Depois de acender a luz

By George

Não aprendi dizer adeus. Talvez seja sertanejo demais pra você, mas pra mim é a pura verdade. E pode apostar que não vou me acostumar. Mas diferentemente deles, tenho tanto pra dizer que o silêncio nunca será o bastante. Talvez algumas palavras fujam, talvez eu as oculte propositalmente. Nesse balanço vocabular espero me fazer entender.

Lembra quando eu tentei te convencer que “O Lutador” era um bom filme? Talvez pra você só tenha representado uma discussão de gosto, superficial e idiota como tantas outras. Mas pra mim era algo maior. Era uma discussão sobre nós dois. Sobre o quanto a gente poderia compartilhar. O quanto era dar e receber. Várias diferenças poderiam passar. Mas aquele ponto era crucial. Não que eu o achasse um ótimo filme, não que eu achasse merecido qualquer Oscar. Eu só queria saber de nós dois. Por isso o defendi tão vigorosamente. Mas a gente perdeu.


Se fosse um jogo a nossa vida seria hockey no gelo. Um amor quente num lugar frio. Uma hora se cansa, uma hora temos que descansar e o frio nos domina. A gente pode ir com tudo, correr, atacar, defender, brigar. Mas se ficarmos 10 segundos parados esfria. Cansa. E não adianta encher de pipoca e cerveja que só tende a piorar. Altas doses de vodka trazem de volta a sensação de calor, mas é passageiro.

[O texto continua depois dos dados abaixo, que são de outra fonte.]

(** C9, as the code has it. Construction sets the attribute
    [conv_subsampling_factor] on the encoder: 4 for conv2d and
    conv2d-scaled-pos-enc, 6 for conv2d6, 8 for conv2d8, and 1 for linear,
    embed, an externally supplied module and no input layer. *)
Theorem conv_subsampling_factor_values a self :
  Encoder_init a = Ok self →
  attributes self !! "conv_subsampling_factor"
    = Some (AInt (conv_subsampling_factor self)) ∧
  (input_layer a = Tag "conv2d" ∨ input_layer a = Tag "conv2d-scaled-pos-enc" →
   conv_subsampling_factor self = 4) ∧
  (input_layer a = Tag "conv2d6" → conv_subsampling_factor self = 6) ∧
  (input_layer a = Tag "conv2d8" → conv_subsampling_factor self = 8) ∧
  (input_layer a = Tag "linear" ∨ input_layer a = Tag "embed" ∨
   (∃ m, input_layer a = ModuleInstance m) ∨ input_layer a = NoInputLayer →
   conv_subsampling_factor self = 1).
Proof.
  intros H. split; [apply attributes_conv_subsampling_factor|].
  apply Encoder_init_inv in H
    as (em & factor & pw & cls & args & layers & Hem & _ & _ & _ & _ & ->).
  cbn [conv_subsampling_factor built_from]. unfold init_embed in Hem.
  repeat split.
  - intros [Ht | Ht]; embed_case Ht Hem.
  - intros Ht; embed_case Ht Hem.
  - intros Ht; embed_case Ht Hem.
  - intros [Ht | [Ht | [[m Ht] | Ht]]]; embed_case Ht Hem.
Qed.

Lemma conv_subsampling_factor_values_witness :
  ∃ self,
    Encoder_init (example_args (Tag "conv2d6") "selfattn" "11" 256 6 0 true
                               None None None) = Ok self ∧
    attributes self !! "conv_subsampling_factor" = Some (AInt 6).
Proof.
  eexists. split; [vm_compute; reflexivity|].
  lazymatch goal with
  | |- attributes ?s !! _ = _ =>
      destruct (conv_subsampling_factor_values
                  (example_args (Tag "conv2d6") "selfattn" "11" 256 6 0 true
                                None None None) s) as (Hattr & _)
  end.
  - vm_compute; reflexivity.
  - exact Hattr.
Defined.

(** C9 as stated fails on the attribute's name: the constructed encoder has
    no attribute [subsampling_factor]. *)
Lemma no_subsampling_factor_attribute :
  ∃ self,
    Encoder_init (default_args 80) = Ok self ∧
    attributes self !! "subsampling_factor" = None ∧
    attributes self !! "conv_subsampling_factor" = Some (AInt 4).
Proof.
  eexists. split; [vm_compute; reflexivity|].
  split; [apply attributes_no_subsampling_factor|].
  by rewrite attributes_conv_subsampling_factor.
Qed.

(** ** Encoders returned by the constructor *)

Lemma Encoder_init_ready a self : Encoder_init a = Ok self → attrs_ready self.
Proof.
  intros H.
  apply Encoder_init_inv in H
    as (em & factor & pw & cls & args & layers & _ & _ & _ & _ & Hc & ->).
  unfold attrs_ready, built_from.
  cbn [normalize_before after_norm use_conditioning ctc_softmax conditioning_layer].
  split.
  - intros ->. by eexists.
  - intros Hu. rewrite Hu. apply bool_decide_eq_true_1 in Hu.
    destruct (Hc Hu) as [d ->]. split; [|by eexists].
    destruct (arg_ctc_softmax a); [by eexists | done].
Qed.

Ltac embed_result Ht Hem :=
  rewrite Ht in Hem; vm_compute in Hem; injection Hem as <- _; by repeat eexists.

(** The front end of a constructed encoder is one of the imported
    subsampling classes or a [Sequential]; which one is fixed by the tag. *)
Lemma Encoder_init_embed a self :
  Encoder_init a = Ok self →
  (input_layer a = Tag "conv2d" ∨ input_layer a = Tag "conv2d-scaled-pos-enc" →
   ∃ i o r p, embed self = Conv2dSubsampling i o r p) ∧
  (input_layer a = Tag "conv2d6" → ∃ i o r, embed self = Conv2dSubsampling6 i o r) ∧
  (input_layer a = Tag "conv2d8" → ∃ i o r, embed self = Conv2dSubsampling8 i o r) ∧
  (input_layer a ∉ Tag <$> ["conv2d"; "conv2d-scaled-pos-enc"; "conv2d6"; "conv2d8"] →
   ∃ members, embed self = Sequential members).
Proof.
  intros H.
  apply Encoder_init_inv in H
    as (em & factor & pw & cls & args & layers & Hem & _ & _ & _ & _ & ->).
  cbn [embed built_from]. unfold init_embed in Hem.
  split; [|split; [|split]].
  - intros [Ht | Ht]; embed_result Ht Hem.
  - intros Ht; embed_result Ht Hem.
  - intros Ht; embed_result Ht Hem.
  - intros Hout.
    destruct (input_layer a) as [t| |]; [|injection Hem as <- _; by eexists..].
    embed_tag_cases t Hem
      ltac:(first [ injection Hem as <- _; by eexists
                  | exfalso; apply Hout; cbn [fmap list_fmap];
                    rewrite !elem_of_cons;
                    repeat first [ left; reflexivity | right ] ]).
Qed.

Lemma Encoder_init_not_vgg a self :
  Encoder_init a = Ok self → ∀ i o, embed self ≠ VGG2L i o.
Proof.
  intros H i o.
  apply Encoder_init_inv in H
    as (em & factor & pw & cls & args & layers & Hem & _ & _ & _ & _ & ->).
  cbn [embed built_from]. unfold init_embed in Hem.
  destruct (input_layer a) as [t| |]; [|by injection Hem as <- _..].
  embed_tag_cases t Hem ltac:(by injection Hem as <- _).
Qed.

(** ** The forward paths *)

Section ForwardFacts.
Context {Tensor Mask : Type} `{!Collaborators Tensor Mask}.
Implicit Types (self : Encoder) (xs : Tensor) (masks : Mask).

Lemma for_each_app {A S} (body : S → A → result S) (l1 l2 : list A) (st : S) :
  for_each body (l1 ++ l2) st = for_each body l1 st ≫= for_each body l2.
Proof.
  revert st. induction l1 as [|x l1 IH]; intros st; simpl; [done|].
  destruct (body st x); simpl; [apply IH | done].
Qed.

Lemma enumerate_snd {A} (l : list A) : (enumerate l).*2 = l.
Proof. unfold enumerate. apply snd_zip. by rewrite length_seq. Qed.

Lemma enumerate_length {A} (l : list A) : length (enumerate l) = length l.
Proof. unfold enumerate. rewrite length_zip, length_seq. lia. Qed.

Lemma enumerate_lookup {A} (l : list A) i x :
  l !! i = Some x → enumerate l !! i = Some (i, x).
Proof.
  intros Hi. unfold enumerate. apply lookup_zip_with_Some.
  exists i, x. split; [done|]. split; [|done].
  rewrite lookup_seq_lt; [done|]. by eapply lookup_lt_Some.
Qed.

Lemma enumerate_index {A} (l : list A) i j x :
  enumerate l !! i = Some (j, x) → j = i ∧ l !! i = Some x.
Proof.
  unfold enumerate. intros H.
  apply lookup_zip_with_Some in H as (j' & x' & [= <- <-] & Hj & Hx).
  apply lookup_seq in Hj as [-> _]. done.
Qed.

Lemma final_norm_ready self xs :
  attrs_ready self →
  ∃ norm, (normalize_before self = true → after_norm self = Some norm) ∧
          final_norm self xs = Ok (captured self norm xs).
Proof.
  intros [Hn _]. unfold final_norm, captured.
  destruct (normalize_before self).
  - destruct (Hn eq_refl) as [norm Hnorm]. exists norm. by rewrite Hnorm.
  - exists (LayerNorm 0). done.
Qed.

(** Without conditioning the tap loop runs the layers exactly as the
    container does; a tap only appends to the intermediate outputs. *)
Lemma tap_loop_observes self (l : list (nat * EncoderLayer)) xs masks outs :
  use_conditioning self = false →
  attrs_ready self →
  ∃ outs', for_each (tap_body self) l (xs, masks, outs)
           = Ok (call_encoders (l.*2) xs masks, outs').
Proof.
  intros Hc Hr. revert xs masks outs.
  induction l as [|[idx e] l IH]; intros xs masks outs.
  - by eexists.
  - simpl. unfold call_encoders. simpl.
    destruct (call_layer e xs masks None) as [xs1 masks1] eqn:Hl.
    destruct (is_tap self idx).
    + destruct (final_norm_ready self xs1 Hr) as (norm & _ & ->). simpl.
      rewrite Hc. simpl. apply IH.
    + simpl. apply IH.
Qed.

Lemma forward_without_taps self xs masks :
  intermediate_layers self = None →
  forward self xs masks = (λ r, (r, None)) <$> main_path self xs masks.
Proof.
  intros Hi. unfold forward, main_path. rewrite Hi.
  destruct (embed_batch self xs masks) as [xs0 masks0].
  destruct (call_encoders (encoders self) xs0 masks0) as [xs1 masks1]. simpl.
  by destruct (final_norm self xs1).
Qed.

Lemma forward_with_taps self taps xs masks :
  intermediate_layers self = Some taps →
  use_conditioning self = false →
  attrs_ready self →
  ∃ outs, forward self xs masks = (λ r, (r, Some outs)) <$> main_path self xs masks.
Proof.
  intros Hi Hc Hr. unfold forward, main_path. rewrite Hi.
  destruct (embed_batch self xs masks) as [xs0 masks0].
  destruct (tap_loop_observes self (enumerate (encoders self)) xs0 masks0 [] Hc Hr)
    as [outs ->].
  rewrite enumerate_snd. exists outs.
  destruct (call_encoders (encoders self) xs0 masks0) as [xs1 masks1]. simpl.
  by destruct (final_norm self xs1).
Qed.

Lemma main_path_ready self xs masks :
  attrs_ready self → is_Ok (main_path self xs masks).
Proof.
  intros Hr. unfold main_path.
  destruct (embed_batch self xs masks) as [xs0 masks0].
  destruct (call_encoders (encoders self) xs0 masks0) as [xs1 masks1].
  destruct (final_norm_ready self xs1 Hr) as (norm & _ & ->). by eexists.
Qed.

(** C2. With conditioning disabled, the encoder built with intermediate taps
    returns the same final activations and the same final mask as the
    encoder built from the same arguments with [intermediate_layers=None];
    the taps only add the sequence of intermediate outputs to the result. *)
Theorem tap_transparency a taps self0 xs masks :
  arg_ctc_softmax a = None →
  Encoder_init (set_intermediate_layers None a) = Ok self0 →
  ∃ self1 x m outs,
    Encoder_init (set_intermediate_layers (Some taps) a) = Ok self1 ∧
    forward self0 xs masks = Ok (x, m, None) ∧
    forward self1 xs masks = Ok (x, m, Some outs).
Proof.
  intros Hctc H0.
  pose proof (Encoder_init_ready _ _ H0) as Hr0.
  apply Encoder_init_inv in H0
    as (em & factor & pw & cls & args & layers & Hem & Hpw & Hsa & Hl & Hc & ->).
  pose proof (Encoder_init_built (set_intermediate_layers (Some taps) a)
                em factor pw cls args layers Hem Hpw Hsa Hl Hc) as H1.
  pose proof (Encoder_init_ready _ _ H1) as Hr1.
  set (self0 := built_from (set_intermediate_layers None a) em factor layers) in *.
  set (self1 := built_from (set_intermediate_layers (Some taps) a) em factor layers) in *.
  destruct (main_path_ready self0 xs masks Hr0) as [[x m] Hmain].
  assert (use_conditioning self1 = false) as Hu.
  { unfold self1, built_from.
    cbn [use_conditioning arg_ctc_softmax set_intermediate_layers].
    rewrite Hctc. apply bool_decide_eq_false_2. intros Hne. by apply Hne. }
  destruct (forward_with_taps self1 taps xs masks eq_refl Hu Hr1) as [outs Hf1].
  exists self1, x, m, outs. split; [done|]. split.
  - rewrite forward_without_taps by done. by rewrite Hmain.
  - rewrite Hf1. change (main_path self1 xs masks) with (main_path self0 xs masks).
    by rewrite Hmain.
Qed.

Quando você passa muito tempo no escuro, depois de acender a luz sempre vem aquela sensação de cegueira. Aqueles segundos que fazemos caretas e buscamos proteger os olhos. Talvez o nosso amor tenha sido isso, muito tempo de luzes apagadas. Vivendo na escuridão com a falsa sensação de proteção, sem medo do escuro. E quando vem a claridade a gente corre de volta pra sombra como toupeiras gorduchas.

Não tentamos enfrentar a claridade. Nos acomodamos na caverna, como morcegos, empoleirados de cabeça pra baixo, esperando a hora de se transformar em vampiros, essa hora nunca chegou e nunca chegaria ou chegará. Desculpe, se quem pôs a venda em seus olhos fui eu, não era essa a intenção.

E quando a escuridão se torna pequena demais pra nós dois, você resolveu sair e não me levou junto. Preferiu me deixar com os olhos cegos. Mãos atadas. E lábios rachados. Sozinho e com frio.

Depois de você, vaguei perdido, cego, surdo e mudo por aí. Buscando respostas ou curas. Deixando um rastro de sangue das feridas que deixaste no meu corpo.

Depois de tomar banho numa banheira cheia de mercúrio cromo, horas e horas de terapias intensivas e livros de auto-ajuda. Ouvindo sertanejo e pagodes antigos. Eu me apaixonei pela pessoa errada. É semrpe isso. Mas estou melhor.

Já vejo vultos e figuras turvas, transformo gritos histéricos em leves sussurros e até balbucio algumas palavras. Continuo perdido, mas em terras férteis. Não preciso mais de você pra me guiar, nessa hora me arrependo de escolher você no lugar de um cão-guia. Tenho que repensar escolhas, refazer cronogramas, planejar uma vida nova.

Como diria Nina Simone: “It’s a new dawn, it’s a new day, it’s a new life for me and i’m feeling good”.